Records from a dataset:

(* ===== verification/Manager.v ===== *)
(** The life of a thread beyond its own code: the resource manager
    (kernel/src/drivers/resource.rs), the end of the panic handler
    (kernel/src/main.rs), and the lookups and helpers of
    kernel/src/kernel/threading/schedule/mod.rs. *)
From S2P Require Import Prelude Abi Fd Tasks Wait.
Open Scope Z_scope.

(** ** schedule/mod.rs *)

Definition current_pid (m : TaskManager) : Z := current_tid m.

Definition NoCurrentTask : str := lit "could not find current task".

Definition current_task (m : TaskManager) : Result str Task :=
  match current_thread m with Some t => Ok t | None => Err NoCurrentTask end.

Definition with_current_task {R} (f : Task → R) (m : TaskManager) : option R :=
  match current_task m with Ok t => Some (f t) | Err _ => None end.

(** ** resource.rs *)

(** One round of the resource manager's loop, after its fifty turns of
    yielding; the orders are the iteration orders of the table when [cleanup]
    and [reschedule] read it. *)
Definition resource_round (order order' : list ThreadID) (m : TaskManager) (s : LazyRoundRobin)
    : TaskManager * LazyRoundRobin :=
  let m := cleanup m order in
  (m, reschedule m order' s).

(** ** main.rs *)

(** What the panic handler does to the threads once it has reported; the
    handler with its messages is [rust_panic] of Console.v. *)
Definition kill_current (m : TaskManager) : TaskManager :=
  match current_task m with
  | Ok _ => fst (kill m (current_tid m) 1)
  | Err _ => m
  end.

(** ** What a round achieves *)

Definition orders (m : TaskManager) (order order' : list ThreadID) : Prop :=
  order ≡ₚ elements (lut m) ∧ order' ≡ₚ elements (lut (cleanup m order)).

Lemma runnable_in_state m id :
  runnable_in m id = true ↔ id ∈ lut m ∧ (state_of m id = Some Ready ∨ state_of m id = Some Running).
Proof.
  unfold runnable_in, thread, state_of. destruct (decide (id ∈ lut m)) as [Hl|Hl]; [|by split; [|intros []]].
  destruct (objs m !! id) as [t|]; cbn; [|by split; [|intros [_ []]]]. unfold is_runnable.
  rewrite orb_true_iff, !bool_decide_eq_true. split; [intros [->| ->]; auto|intros [_ [[= ->]|[= ->]]]; auto].
Qed.

Lemma ready_in_state m id : ready_in m id = true ↔ id ∈ lut m ∧ state_of m id = Some Ready.
Proof.
  unfold ready_in, thread, state_of. destruct (decide (id ∈ lut m)) as [Hl|Hl]; [|by split; [|intros []]].
  destruct (objs m !! id) as [t|]; cbn; [|by split; [|intros []]]. unfold is_ready. rewrite bool_decide_eq_true.
  split; [intros ->; auto|by intros [_ [= ->]]].
Qed.

(** After a round the run queue holds exactly the live threads that can run,
    each once; the dead ones are gone from the table. *)
Lemma resource_round_spec order order' m s :
  tm_inv m → orders m order order' →
  let '(m', s') := resource_round order order' m s in
  NoDup (queue s') ∧
  (∀ id, id ∈ queue s' ↔ id ∈ lut m ∧ (state_of m id = Some Ready ∨ state_of m id = Some Running)) ∧
  (∀ id, id ∈ lut m' ↔ id ∈ lut m ∧ state_of m id ≠ Some Zombie) ∧
  (∀ id, state_of m' id = state_of m id).
Proof.
  intros Hi [Ho Ho']. unfold resource_round. cbn [reschedule queue].
  destruct (cleanup_spec m order Hi Ho) as (removed & _ & Hr & Hl & _ & Hs & _).
  assert (Hlut : ∀ id, id ∈ lut (cleanup m order) ↔ id ∈ lut m ∧ state_of m id ≠ Some Zombie).
  { intros id. rewrite Hl, elem_of_difference, elem_of_list_to_set, Hr, is_zombie_state, bool_decide_eq_true. tauto. }
  split_and!; [| |done|done].
  - apply NoDup_filter. rewrite Ho'. apply NoDup_elements.
  - intros id. rewrite list_elem_of_filter, Ho', elem_of_elements, Is_true_true, runnable_in_state, Hs, Hlut.
    split; [tauto|]. intros [Hin Hst]. split_and!; try done; destruct Hst; congruence.
Qed.

(** C14: A woken thread runs again.  A thread that slept may have been dropped
    from the run queue; after it is woken, the next round of the resource
    manager puts it back, and if the threads that can run are ready, it gets
    the processor exactly once within as many timer ticks as there are such
    threads. *)
Theorem woken_thread_runs order order' m s id :
  tm_inv m → id ∈ lut m → (state_of m id = Some Blocking ∨ state_of m id = Some Sleeping) →
  (∀ j, state_of m j ≠ Some Running) →
  let m1 := fst (wake m id) in
  orders m1 order order' →
  let '(m2, s2) := resource_round order order' m1 s in
  ∃ m3 ran, run_switches (length (queue s2)) m2 s2 = (m3, s2, Some <$> ran) ∧
    NoDup ran ∧ id ∈ ran ∧ ∀ j, j ∈ ran ↔ j ∈ lut m1 ∧ state_of m1 j = Some Ready.
Proof.
  intros Hi Hl Hs Hrun m1 Ho.
  assert (Hi1 : tm_inv m1).
  { by apply (sound_wake m id) in Hi as [? _]. }
  assert (Hst : ∀ j, state_of m1 j = if decide (j = id) then Some Ready else state_of m j).
  { intros j. unfold m1. rewrite wake_state. case_decide as Hj; case_decide; try done; try naive_solver.
    destruct Hj as [-> _]. by destruct Hs as [-> | ->]. }
  pose proof (resource_round_spec order order' m1 s Hi1 Ho) as R.
  destruct (resource_round order order' m1 s) as [m2 s2]. destruct R as (Hnd & Hq & Hlut & Hst2).
  assert (Hq' : ∀ j, j ∈ queue s2 ↔ j ∈ lut m1 ∧ state_of m1 j = Some Ready).
  { intros j. rewrite Hq. split; [|naive_solver]. intros [? [?|Hr]]; [done|]. rewrite Hst in Hr. case_decide; [done|]. by apply Hrun in Hr. }
  destruct s2 as [q]. cbn [queue] in *.
  destruct (run_switches_rotate m2 q []) as (m3 & E & _).
  { rewrite app_nil_r. apply Forall_forall. intros j Hj. apply ready_in_state.
    apply Hq' in Hj as [? Hj]. rewrite Hlut, Hst2. split; [split; [done|congruence]|done]. }
  rewrite app_nil_r in E. exists m3, q. split_and!; [done|done| |done].
  apply Hq'. split; [unfold m1; by rewrite wake_lut|]. rewrite Hst. by rewrite decide_True.
Qed.

(** Killing a thread of the table changes its state and nothing else of the
    table. *)
Lemma kill_one_state m id sig t :
  thread m id = Some t →
  let m' := fst (kill m id sig) in
  lut m' = lut m ∧ freed_kstacks m' = freed_kstacks m ∧
  (∀ j, state_of m' j = if decide (j = id) then Some Zombie else state_of m j) ∧
  ∀ j, kstack_of m' j = kstack_of m j.
Proof.
  intros Ht. unfold kill. rewrite Ht. apply thread_Some in Ht as [_ Ht]. cbn.
  split_and!; [done|done|..]; intros j; unfold state_of, kstack_of; cbn;
    (destruct (decide (j = id)) as [->|]; [rewrite !lookup_alter_eq, Ht|rewrite !lookup_alter_ne by done]); done.
Qed.

(** The killed thread leaves with the next round, and nobody else does. *)
Lemma kill_current_costs order order' m s t :
  tm_inv m → current_thread m = Some t → (∀ j, j ∈ lut m → state_of m j ≠ Some Zombie) →
  let id := current_tid m in
  let m1 := kill_current m in
  (∀ j, state_of m1 j = if decide (j = id) then Some Zombie else state_of m j) ∧
  (orders m1 order order' →
   let '(m2, s2) := resource_round order order' m1 s in
   lut m2 = lut m ∖ {[id]} ∧ (id ∉ queue s2) ∧
   freed_kstacks m2 = freed_kstacks m ++ omap (kstack_of m) [id] ∧
   (∀ j, j ≠ id → runnable_in m j = true → j ∈ queue s2)).
Proof.
  intros Hi Hc Hz id m1.
  assert (E : m1 = fst (kill m id 1)) by (unfold m1, kill_current, current_task; by rewrite Hc).
  destruct (kill_one_state m id 1 t Hc) as (Hl & Hf & Hst & Hk). rewrite <- E in Hl, Hf, Hst, Hk.
  assert (Hi1 : tm_inv m1) by (rewrite E; by apply (sound_kill m id 1) in Hi as [? _]).
  split; [done|]. intros Ho. pose proof (resource_round_spec order order' m1 s Hi1 Ho) as R.
  destruct Ho as [Ho _]. destruct (cleanup_spec m1 order Hi1 Ho) as (removed & Hnd & Hr & Hl2 & _ & _ & Hf2).
  unfold resource_round in *. destruct R as (_ & Hq & _ & _).
  assert (Hin : id ∈ lut m) by (by apply thread_Some in Hc as [? _]).
  assert (Hrem : removed = [id]).
  { assert (Hone : ∀ j, j ∈ removed ↔ j = id).
    { intros j. rewrite Hr, is_zombie_state, bool_decide_eq_true, Hst, Hl. case_decide; [naive_solver|].
      split; [|done]. intros [Hj Hs]. by apply Hz in Hs. }
    assert (P : removed ≡ₚ [id]).
    { apply NoDup_Permutation; [done|apply NoDup_singleton|]. intros j. by rewrite Hone, list_elem_of_singleton. }
    by apply Permutation_singleton_r in P. }
  subst removed. split_and!.
  - rewrite Hl2, Hl. set_solver.
  - rewrite Hq, Hst, decide_True by done. naive_solver.
  - rewrite Hf2, Hf. f_equal. cbn. by rewrite Hk.
  - intros j Hj Hrun. apply Hq. rewrite Hl, Hst, decide_False by done. by apply runnable_in_state.
Qed.

(** ** Witnesses *)

(** Thread 2 sleeps and is not in the run queue. *)
Definition sleeper : TaskManager := update_obj (sample_manager [1; 2]) 2 (set_state Sleeping).

Lemma two_threads m : lut m = {[1; 2]} → zombies m = [] → is_Some (objs m !! 1) → is_Some (objs m !! 2) →
  map_Forall (λ id t, tid t = id) (objs m) → tm_inv m.
Proof.
  intros Hl Hz H1 H2 Ht. split; [|split; [|exact Ht]].
  - intros id Hid. rewrite Hl in Hid. assert (id = 1 ∨ id = 2) as [-> | ->] by set_solver; done.
  - rewrite Hz. by intros id ?%not_elem_of_nil.
Qed.

Lemma woken_thread_runs_witness :
  let '(m2, s2) := resource_round [2; 1] [2; 1] (fst (wake sleeper 2)) (mkRR [1]) in
  ∃ m3 ran, run_switches (length (queue s2)) m2 s2 = (m3, s2, Some <$> ran) ∧ 2 ∈ ran.
Proof.
  pose proof (woken_thread_runs [2; 1] [2; 1] sleeper (mkRR [1]) 2) as H.
  cbv zeta in H. destruct (resource_round [2; 1] [2; 1] (fst (wake sleeper 2)) (mkRR [1])) as [m2 s2].
  destruct H as (m3 & ran & E & _ & Hin & _).
  - apply two_threads; [reflexivity|reflexivity|vm_compute; by eexists|vm_compute; by eexists|].
    apply map_Forall_to_list. vm_compute. repeat constructor.
  - vm_compute. reflexivity.
  - right. vm_compute. reflexivity.
  - intros j. unfold state_of. intros Hj. destruct (objs sleeper !! j) as [t|] eqn:Ht; [|done]. cbn in Hj. injection Hj as Hj.
    apply elem_of_map_to_list in Ht.
    assert (Hall : Forall (λ x : ThreadID * Task, t_state x.2 ≠ Running) (map_to_list (objs sleeper)))
      by (vm_compute; repeat constructor; discriminate).
    rewrite Forall_forall in Hall. by apply Hall in Ht.
  - split; vm_compute; reflexivity.
  - exists m3, ran. split; [exact E|exact Hin].
Defined.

■ **What is needed**: Please filter the entries above down to the lines holding "next" and copy them.

■ **The answer**:
    from the run queue; after it is woken, the next round of the resource
(** The killed thread leaves with the next round, and nobody else does. *)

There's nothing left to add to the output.